<<<<

Lemma award_pot_spec t pot level :
  table_ok t → showable t → 0 < pot → (0 < count_players (eligible level) t)%nat →
  ∃ a, award_pot pot level t = (Ok a, credit (award_to a) t) ∧ award_spec t level pot a.
Proof.
  intros Hok Hshow Hpot Hcount. rw /award_pot /mbind /M_bind /=.
  set (el := List.filter (eligible level) (players t)).
  assert (∀ p, p ∈ el ↔ p ∈ players t ∧ eligible level p = true) as Hel
    by apply elem_of_filter_players.
  destruct (best_players_spec t el) as (m & -> & Hmax & (p0 & Hp0 & Hv0)).
  { intros Hnil. rw /count_players -/el Hnil /= in Hcount. lia. }
  { intros p [Hp He]%Hel. apply Hshow; [done|].
    rw eligible_contender in He. by apply andb_true_iff in He as [_ ?]. }
  rw /mlift. set (ids := pl_id <$> holders t m el).
  assert (∀ id, id ∈ ids ↔
    ∃ p, p ∈ players t ∧ pl_id p = id ∧ eligible level p = true ∧ best_at t level p) as Hids.
  { intros id. rw /ids list_elem_of_fmap. rw /holders. setoid_rewrite list_elem_of_In.
    setoid_rewrite filter_In. setoid_rewrite <-list_elem_of_In. split.
    - intros (p & -> & [[Hp He]%Hel Hv%HandValue_eqb_spec]). exists p. split_and!; [done..|].
      intros q Hq Heq. rw Hv. apply Hmax, Hel. done.
    - intros (p & Hp & <- & He & Hb). exists p. split; [done|]. split; [by apply Hel|].
      apply HandValue_eqb_spec, HandValue_leb_antisym; [by apply Hmax, Hel|].
      rw -Hv0. apply Hel in Hp0 as [? ?]. by apply Hb. }
  assert (NoDup ids) as Hnd.
  { rw /ids /holders /el. assert (∀ (f g : Player → bool) l, List.filter f (List.filter g l) =
      List.filter (λ x, g x && f x) l) as ->; [|apply NoDup_filter_ids, ok_ids, Hok].
    intros f g l. induction l as [|x l IH]; simpl; [done|].
    destruct (g x); simpl; [destruct (f x); by rw IH|done]. }
  assert (∀ id, id ∈ ids → is_Some (findPlayer t id)) as Hfind.
  { intros id (p & Hp & <- & _)%Hids.
    destruct (findPlayer_is_Some t p) as (i & -> & _); [apply ok_ids, Hok|done|done]. }
  destruct (orderedClockwise_spec t ids) as (l & -> & Hl & Hsort); [done..|].
  rw /mret /M_ret pay_winners_spec.
  { apply ok_ids, Hok. } { intros id. rw Hl. apply Hfind. }
  exists (mkAward pot l (pot ÷ Z.of_nat (length l)) (Z.rem pot (Z.of_nat (length l)))).
  split; [done|].
  assert (length l ≠ 0%nat) as Hlen.
  { intros Hz%nil_length_inv. apply (not_elem_of_nil (pl_id p0)). rw -Hz Hl.
    rw /ids. apply list_elem_of_fmap_2. rw /holders list_elem_of_In filter_In -list_elem_of_In.
    by rw HandValue_eqb_spec. }
  pose proof (Z.quot_rem' pot (Z.of_nat (length l))).
  pose proof (Z.rem_bound_pos pot (Z.of_nat (length l))).
  split; simpl; try done.
  - intros id. rw Hl. apply Hids.
  - by rw Hl.
  - lia.
  - lia.
  - apply Z.quot_pos; lia.
Qed.

Lemma winnings_cons a l id : winnings (a :: l) id = award_to a id + winnings l id.
Proof. done. Qed.

Lemma count_contributed_pos level t :
  (0 < count_players (eligible level) t)%nat → (0 < count_players (contributed level) t)%nat.
Proof.
  intros Hc. eapply Nat.lt_le_trans; [exact Hc|]. apply count_players_le. intros p _.
  rw eligible_contender. by intros [? _]%andb_true_iff.
Qed.

Lemma award_levels_spec levels previous t :
  table_ok t → showable t → StronglySorted Z.lt (previous :: levels) →
  ∃ awards, award_levels levels previous t = (Ok awards, credit (winnings awards) t) ∧
    pots_spec t levels previous awards.
Proof.
  revert previous t. induction levels as [|level levels IH]; intros previous t Hok Hshow Hsort.
  { exists []. split; [|constructor]. simpl. by rw /winnings /= credit_0. }
  apply StronglySorted_inv in Hsort as [Hsort Hlt].
  assert (previous < level) by by apply (Forall_inv Hlt).
  simpl. rw /mbind /M_bind /=.
  destruct (Nat.eqb_spec (count_players (eligible level) t) 0) as [Hz|Hnz].
  { rw orb_true_r. destruct (IH level t) as (aws & -> & Hspec); [done..|].
    exists aws. split; [done|]. by apply pots_dead. }
  assert (0 < count_players (eligible level) t)%nat as Hpos by lia.
  pose proof (count_contributed_pos _ _ Hpos).
  rw orb_false_r. destruct (Z.leb_spec ((level - previous) *
    Z.of_nat (count_players (contributed level) t)) 0) as [|Hpot]; [nia|].
  destruct (award_pot_spec t _ level Hok Hshow Hpot Hpos) as (a & -> & Ha).
  destruct (IH level (credit (award_to a) t)) as (aws & Heq & Hspec); [|by apply showable_credit|done|].
  { apply table_ok_credit; [done|]. intros id. by eapply award_to_nonneg. }
  rw Heq. exists (a :: aws). rw /mret /M_ret. split; [by rw credit_credit|].
  apply pots_award; [done|done|].
  destruct (alike_credit (award_to a) t) as (f & H1 & H2 & H3 & H4).
  by apply (alike_pots _ _ f H1 H2 H3 H4).
Qed.

(** ** The levels *)

Lemma unique_elem x l : x ∈ unique l ↔ x ∈ l.
Proof.
  induction l as [|y [|z l] IH]; [done..|].
  change (unique (y :: z :: l)) with (if y =? z then unique (z :: l) else y :: unique (z :: l)).
  destruct (Z.eqb_spec y z) as [->|]; rw ?elem_of_cons IH !elem_of_cons; naive_solver.
Qed.

Lemma unique_sorted l : StronglySorted Z.le l → StronglySorted Z.lt (unique l).
Proof.
  induction l as [|y [|z l] IH]; intros Hs; [constructor|repeat constructor|].
  change (unique (y :: z :: l)) with (if y =? z then unique (z :: l) else y :: unique (z :: l)).
  apply StronglySorted_inv in Hs as [Hs Hy].
  destruct (Z.eqb_spec y z); [by apply IH|]. constructor; [by apply IH|].
  apply Forall_forall. intros x Hx. rw unique_elem in Hx.
  apply StronglySorted_inv in Hs as [_ Hz]. pose proof (Forall_inv Hy).
  rw Forall_forall in Hz. apply elem_of_cons in Hx as [->|Hx]; [lia|]. specialize (Hz x Hx). lia.
Qed.

(** The levels are the distinct positive commitments, ascending. *)
Lemma pot_levels_elem t c :
  c ∈ pot_levels t ↔ 0 < c ∧ ∃ p, p ∈ players t ∧ pl_hand_commitment p = c.
Proof.
  rw /pot_levels unique_elem merge_sort_Permutation list_elem_of_In filter_In -list_elem_of_In.
  rw list_elem_of_fmap. split.
  - intros [(p & -> & ?) ?]. split; [lia|eauto].
  - intros [? (p & ? & <-)]. split; [eauto|lia].
Qed.

Lemma pot_levels_sorted t : StronglySorted Z.lt (0 :: pot_levels t).
Proof.
  constructor.
  - apply unique_sorted, StronglySorted_merge_sort; apply _.
  - apply Forall_forall. intros c [? _]%pot_levels_elem. done.
Qed.

Lemma buildAndAwardPots_ok t :
  table_ok t → showable t →
  ∃ awards, buildAndAwardPots t = (Ok awards, credit (winnings awards) t) ∧
    pots_spec t (pot_levels t) 0 awards.
Proof.
  intros Hok Hs. rw /buildAndAwardPots /mbind /M_bind /=.
  apply award_levels_spec; [done..|apply pot_levels_sorted].
Qed.

(** ** How much the pots pay *)

(** The largest commitment of a player still in the hand. *)
Definition live_max (t : Table) : Z :=
  foldr Z.max 0 (pl_hand_commitment <$> List.filter is_contender (players t)).

Lemma foldr_max_spec l :
  (∀ x, x ∈ l → x ≤ foldr Z.max 0 l) ∧ (foldr Z.max 0 l = 0 ∨ foldr Z.max 0 l ∈ l).
Proof.
  induction l as [|y l [IH1 IH2]]; simpl.
  { split; [by intros x ?%not_elem_of_nil|by left]. }
  split.
  - intros x [->|Hx]%elem_of_cons; [lia|]. specialize (IH1 x Hx). lia.
  - destruct (Z.max_spec y (foldr Z.max 0 l)) as [[? ->]|[? ->]]; [|right; left].
    destruct IH2; [by left|right; by right].
Qed.

Lemma live_max_ge t p :
  p ∈ players t → is_contender p = true → pl_hand_commitment p ≤ live_max t.
Proof.
  intros Hp Hc. apply foldr_max_spec, list_elem_of_fmap_2, elem_of_filter_players. done.
Qed.

Lemma live_max_cases t :
  live_max t = 0 ∨ ∃ p, p ∈ players t ∧ is_contender p = true ∧ pl_hand_commitment p = live_max t.
Proof.
  destruct (foldr_max_spec (pl_hand_commitment <$> List.filter is_contender (players t)))
    as [_ [H|H]]; [by left|right].
  apply list_elem_of_fmap in H as (p & Heq & [Hp Hc]%elem_of_filter_players). by exists p.
Qed.

Lemma eligible_live t level :
  0 < level → count_players (eligible level) t = 0%nat ↔ live_max t < level.
Proof.
  intros Hpos. rw count_players_zero. split.
  - intros Hno. destruct (live_max_cases t) as [->|(p & Hp & Hc & <-)]; [done|].
    specialize (Hno p Hp). rw eligible_contender Hc andb_true_r /contributed in Hno. lia.
  - intros Hlt p Hp. rw eligible_contender /contributed.
    destruct (is_contender p) eqn:Hc; [|by rw andb_false_r].
    pose proof (live_max_ge t p Hp Hc). lia.
Qed.

Lemma layer_sum t previous level :
  layer t previous level =
  sumZ (λ p, if contributed level p then level - previous else 0) (players t).
Proof.
  rw /layer /count_players. induction (players t) as [|p l IH]; simpl; [lia|].
  destruct (contributed level p); simpl; lia.
Qed.

(** The pots take from every player the part of the commitment that some
    player still in the hand has matched. *)
Lemma pots_total t levels previous awards :
  pots_spec t levels previous awards → 0 ≤ previous → StronglySorted Z.lt (previous :: levels) →
  (∀ p, p ∈ players t → pl_hand_commitment p ≤ previous ∨ pl_hand_commitment p ∈ levels) →
  (live_max t ≤ previous ∨ live_max t ∈ levels) →
  sumZ pot_size awards =
  sumZ (λ p, Z.max 0 (Z.min (pl_hand_commitment p) (live_max t) - previous)) (players t).
Proof.
  induction 1 as [previous|level levels previous awards Hz _ IH|
                  level levels previous a awards Hpos Ha _ IH]; intros Hprev Hsort Hcs Hlive.
  { simpl. symmetry. rw (sumZ_ext _ (λ _, 0)).
    - intros p Hp. destruct (Hcs p Hp) as [|Hno]; [lia|by apply not_elem_of_nil in Hno].
    - clear. induction (players t) as [|p l IH]; simpl; lia. }
  all: apply StronglySorted_inv in Hsort as [Hsort Hlt];
    assert (previous < level) by by apply (Forall_inv Hlt).
  all: assert (∀ c, c ∈ level :: levels → level ≤ c) as Hge
    by (intros c [->|Hc]%elem_of_cons; [lia|]; apply StronglySorted_inv in Hsort as [_ Hf];
        rw Forall_forall in Hf; specialize (Hf c Hc); lia).
  all: assert (∀ c, c ≤ previous ∨ c ∈ level :: levels → c ≤ level ∨ c ∈ levels) as Hnext
    by (intros c [?|[->|?]%elem_of_cons]; [left; lia|left; lia|by right]).
  - apply eligible_live in Hz; [|lia].
    assert (live_max t ≤ previous) by (destruct Hlive as [|Hl]; [done|]; specialize (Hge _ Hl); lia).
    rw IH; [lia|done|intros; by apply Hnext, Hcs|by apply Hnext|].
    apply sumZ_ext. intros p _. lia.
  - assert (level ≤ live_max t).
    { apply Z.nlt_ge. rw -eligible_live; lia. }
    simpl. rw IH; [lia|done|intros; by apply Hnext, Hcs|by apply Hnext|].
    rw (award_size _ _ _ _ Ha) layer_sum -sumZ_add. apply sumZ_ext. intros p Hp.
    rw /contributed. destruct (Z.ltb_spec (pl_hand_commitment p) level); simpl; [|lia].
    destruct (Hcs p Hp) as [|Hc]; [lia|]. specialize (Hge _ Hc). lia.
Qed.

Lemma pots_paid t awards :
  table_ok t → pots_spec t (pot_levels t) 0 awards →
  sumZ pot_size awards = sumZ (λ p, Z.min (pl_hand_commitment p) (live_max t)) (players t).
Proof.
  intros Hok Hs.
  assert (∀ p, p ∈ players t → 0 ≤ pl_hand_commitment p) as Hnn.
  { intros p Hp. destruct (ok_chips t Hok p Hp). lia. }
  assert (∀ p, p ∈ players t → pl_hand_commitment p ≤ 0 ∨ pl_hand_commitment p ∈ pot_levels t) as Hin.
  { intros p Hp. specialize (Hnn p Hp). destruct (decide (pl_hand_commitment p = 0)); [lia|].
    right. apply pot_levels_elem. split; [lia|eauto]. }
  assert (0 ≤ live_max t ∧ (live_max t ≤ 0 ∨ live_max t ∈ pot_levels t)) as [? ?].
  { destruct (live_max_cases t) as [->|(p & Hp & _ & <-)]; [split; [|left]; lia|].
    split; [by apply Hnn|by apply Hin]. }
  rw (pots_total t _ _ _ Hs); [done|apply pot_levels_sorted|done|done|].
  apply sumZ_ext. intros p Hp. specialize (Hnn p Hp). lia.
Qed.

(** Each pot is paid out in full. *)
Lemma award_paid t level pot a :
  unique_ids t → award_spec t level pot a →
  sumZ (λ p, award_to a (pl_id p)) (players t) = pot_size a.
Proof.
  intros Hnd Ha. rw /award_to sum_shares //.
  - intros id (p & Hp & <- & _)%(award_winners _ _ _ _ Ha). by apply list_elem_of_fmap_2.
  - rw sum_award_share; [pose proof (award_odd _ _ _ _ Ha); lia|].
    rw (award_shares _ _ _ _ Ha). by rw (award_size _ _ _ _ Ha).
Qed.

Lemma winnings_paid t levels previous awards :
  unique_ids t → pots_spec t levels previous awards →
  sumZ (λ p, winnings awards (pl_id p)) (players t) = sumZ pot_size awards.
Proof.
  intros Hnd. induction 1 as [| |level levels previous a awards Hpos Ha _ IH]; [|done|].
  - simpl. rw /winnings /=. clear. induction (players t) as [|p l IH]; simpl; lia.
  - simpl. rw -IH -(award_paid t level (layer t previous level) a) // -sumZ_add. done.
Qed.

Lemma winnings_nonneg t levels previous awards id :
  pots_spec t levels previous awards → 0 ≤ winnings awards id.
Proof.
  induction 1 as [| |level levels previous a awards Hpos Ha _ IH]; [done|done|].
  rw winnings_cons. pose proof (award_to_nonneg _ _ _ _ id Ha). lia.
Qed.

>>>>

How to complete this task
Your task is to reproduce the entries exactly, starting at the first line and ending with the line containing "assert (NoDup ids) as Hnd.".

Task solution
Lemma award_pot_spec t pot level :
  table_ok t → showable t → 0 < pot → (0 < count_players (eligible level) t)%nat →
  ∃ a, award_pot pot level t = (Ok a, credit (award_to a) t) ∧ award_spec t level pot a.
Proof.
  intros Hok Hshow Hpot Hcount. rw /award_pot /mbind /M_bind /=.
  set (el := List.filter (eligible level) (players t)).
  assert (∀ p, p ∈ el ↔ p ∈ players t ∧ eligible level p = true) as Hel
    by apply elem_of_filter_players.
  destruct (best_players_spec t el) as (m & -> & Hmax & (p0 & Hp0 & Hv0)).
  { intros Hnil. rw /count_players -/el Hnil /= in Hcount. lia. }
  { intros p [Hp He]%Hel. apply Hshow; [done|].
    rw eligible_contender in He. by apply andb_true_iff in He as [_ ?]. }
  rw /mlift. set (ids := pl_id <$> holders t m el).
  assert (∀ id, id ∈ ids ↔
    ∃ p, p ∈ players t ∧ pl_id p = id ∧ eligible level p = true ∧ best_at t level p) as Hids.
  { intros id. rw /ids list_elem_of_fmap. rw /holders. setoid_rewrite list_elem_of_In.
    setoid_rewrite filter_In. setoid_rewrite <-list_elem_of_In. split.
    - intros (p & -> & [[Hp He]%Hel Hv%HandValue_eqb_spec]). exists p. split_and!; [done..|].
      intros q Hq Heq. rw Hv. apply Hmax, Hel. done.
    - intros (p & Hp & <- & He & Hb). exists p. split; [done|]. split; [by apply Hel|].
      apply HandValue_eqb_spec, HandValue_leb_antisym; [by apply Hmax, Hel|].
      rw -Hv0. apply Hel in Hp0 as [? ?]. by apply Hb. }
  assert (NoDup ids) as Hnd.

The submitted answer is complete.